An interplay between HIV infection and cerebrovascular toxicity of methamphetamine

Minseon Park 1 , Andrzej Małecki 2 , and Michal Toborek 1,2
1 Department  of  Biochemistry  and  Molecular  Biology,  University  of  Miami  Miller  School  of Medicine, Miami, FL 33136, USA
2 Institute  of  Physiotherapy  and  Health  Sciences,  The  Jerzy  Kukuczka  Academy  of  Physical Education, Katowice 40-065, Poland  

Corresponding Author: Michal Toborek; This email address is being protected from spambots. You need JavaScript enabled to view it.  

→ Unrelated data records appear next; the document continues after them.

(** * DMARC-Analizer: the report decoding pipeline and its callers

    A shallow embedding of [dmarc_analizer/parser.py] ([_parse_xml] and
    [parse_report_file]), of the methods of the model classes of
    [models.py], of the upload, settings and schedule routes of
    [routes.py], together with the small part of the Python runtime they
    rely on ([str] truthiness and [or], [int], [str.lower],
    [str.endswith], [datetime.utcfromtimestamp], [Element.find] /
    [findall], [dict]).

    Conventions.
    - A Python [str] is a [string] whose characters are the code points
      U+0000..U+00FF; [bytes] is [list byte].
    - A call that may raise returns a [result]: [Ok v] or [Raise e] with [e]
      the exception.  Exceptions are an enumeration of the classes that can
      reach the parser, and each [except] clause is a class test.
    - The XML parser, gzip and zipfile are library code: they enter as the
      section variables [fromstring], [gzip_decompress] and [ZipFile].
    - A generator is modelled by what it yields, in order, and by how it
      ends.
    - The database is SQLite, as the application configures it: a table
      is the list of its committed rows, in insertion order; a session
      inserts the added rows when it flushes, which it does before a
      query and on commit, and an integer outside of 64 bits raises
      [OverflowError] there. *)

From Stdlib Require Import ZArith List String Ascii Bool Lia.
From Stdlib.Strings Require Import Byte.
Import ListNotations.
Local Open Scope string_scope.
Local Open Scope Z_scope.

(** ** Exceptions and results *)

Inductive exn : Type :=
| UploadError (message : string) (filename : option string)
| ValueError
| OverflowError
| OSError
| BadGzipFile            (* gzip.BadGzipFile, a subclass of OSError *)
| EOFError
| ZlibError              (* zlib.error *)
| BadZipFile             (* zipfile.BadZipFile *)
| KeyError
| LookupError            (* the class itself, not its subclass KeyError *)
| NotImplementedError
| RuntimeError.

Definition is_ValueError (e : exn) : bool :=
  match e with ValueError => true | _ => false end.

Definition is_OSError (e : exn) : bool :=
  match e with OSError | BadGzipFile => true | _ => false end.

Definition is_BadZipFile_or_KeyError (e : exn) : bool :=
  match e with BadZipFile | KeyError => true | _ => false end.

Definition is_UploadError (e : exn) : bool :=
  match e with UploadError _ _ => true | _ => false end.

Inductive result (A : Type) : Type :=
| Ok (a : A)
| Raise (e : exn).
Arguments Ok {A} a.
Arguments Raise {A} e.

Definition bind {A B : Type} (r : result A) (k : A -> result B) : result B :=
  match r with
  | Ok a => k a
  | Raise e => Raise e
  end.

Notation "x <- r ;; k" := (bind r (fun x => k))
  (at level 61, r at next level, right associativity).

(** ** Python builtins *)

Module Py.

Definition bytes := list Byte.byte.

(** Truthiness of an optional [str]: [None] and [""] are falsy. *)
Definition truthy (v : option string) : bool :=
  match v with
  | None => false
  | Some "" => false
  | Some _ => true
  end.

(** [v or d] when both sides are strings. *)
Definition or_str (v : option string) (d : string) : string :=
  match v with
  | None => d
  | Some "" => d
  | Some s => s
  end.

(** The operand of [int(text or 0)]: a [str] or the [int] default. *)
Inductive str_or_int : Type :=
| VStr (s : string)
| VInt (z : Z).

Definition or_int (v : option string) (d : Z) : str_or_int :=
  match v with
  | None => VInt d
  | Some "" => VInt d
  | Some s => VStr s
  end.

Definition code (c : ascii) : N := N_of_ascii c.

(** White space skipped by [int]: the ASCII set of [Py_ISSPACE] and the
    two space characters of U+0080..U+00FF (NEL and NBSP). *)
Definition is_space (c : ascii) : bool :=
  let n := code c in
  ((9 <=? n) && (n <=? 13) || (n =? 32) || (n =? 133) || (n =? 160))%N.

Definition is_digit (c : ascii) : bool :=
  let n := code c in ((48 <=? n) && (n <=? 57))%N.

Definition digit_val (c : ascii) : Z := Z.of_N (code c) - 48.

Fixpoint lstrip (s : string) : string :=
  match s with
  | String c rest => if is_space c then lstrip rest else s
  | EmptyString => s
  end.

Fixpoint all_space (s : string) : bool :=
  match s with
  | String c rest => is_space c && all_space rest
  | EmptyString => true
  end.

(** Scans the digits that follow a first digit: a single underscore is
    allowed between two digits.  Returns the value, the number of digits
    and the unread rest. *)
Fixpoint scan_digits (s : string) (acc : Z) (n : N) : option (Z * N * string) :=
  match s with
  | EmptyString => Some (acc, n, s)
  | String c rest =>
      if is_digit c then scan_digits rest (10 * acc + digit_val c) (n + 1)%N
      else if Ascii.eqb c "_" then
        match rest with
        | String d rest' =>
            if is_digit d
            then scan_digits rest' (10 * acc + digit_val d) (n + 1)%N
            else None
        | EmptyString => None
        end
      else Some (acc, n, s)
  end.

(** [sys.get_int_max_str_digits()], CPython's default. *)
Definition int_max_str_digits : N := 4300.

Definition int_unsigned (s : string) : result Z :=
  match s with
  | String c rest =>
      if is_digit c then
        match scan_digits rest (digit_val c) 1%N with
        | Some (v, n, tail) =>
            if all_space tail && (n <=? int_max_str_digits)%N
            then Ok v else Raise ValueError
        | None => Raise ValueError
        end
      else Raise ValueError
  | EmptyString => Raise ValueError
  end.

A substance use disorder (SUD) is a well-recognized risk factor for HIV-1 infection; however, little is known about molecular interactions between psychoactive substances and HIV-1 in the brain, and how they impact their long-term effects. The problem is important because SUD, including methamphetamine (METH) use, raises the risk of contracting or transmitting HIV-1 not only for individuals who inject the drug, but also for noninjecting users, as it is associated with an increase in risky sexual behavior. Moreover, METH use, either alone or in combination with other drugs, is associated  with  failure  of  viral  suppression.  People  living  with  HIV-1  (PLWH)  who  engage  in METH  use  display  exacerbations  in  key  pathophysiologic  processes  that  are  linked  to  faster clinical HIV-1 progression. Indeed, the combination of HIV-1 infection and METH dependence causes  more  profound  neurocognitive  deficits  and  structural  brain  abnormalities  than  either condition alone. METH use increases genomic activities to become transcriptional events related to neurodegeneration, dopaminergic deficits and decreased cognitive and executive functions. Our research has focused on the central hypothesis that the immunomodulatory impact of METH on BBB pericytes drives their HIV-1 infection and alters their interactions with neural progenitor cells  (NPCs),  which  are  located  in  perivascular  niches  in  a  close  proximity  to  the  BBB.  We identified that both BBB pericytes and NPCs can be infected with HIV and  characterized  the signaling pathways by which exposure to METH and HIV contributes to aberrant neurogenesis, migration, and proliferation of NPCs. Overall, this research contributes to a better understanding of the influence of psychoactive substances on pericyte HIV-1 reservoirs in the CNS in order to design future therapies for reservoir clearance and a cure for HIV-1, especially for individuals living with HIV-1 who experience a SUD.
Funding: Supported by the National Institutes of Health (NIH) grants DA044579 and DA050528, and by the National Science Centre (NSC) grant 2019/35/B/NZ7/03155.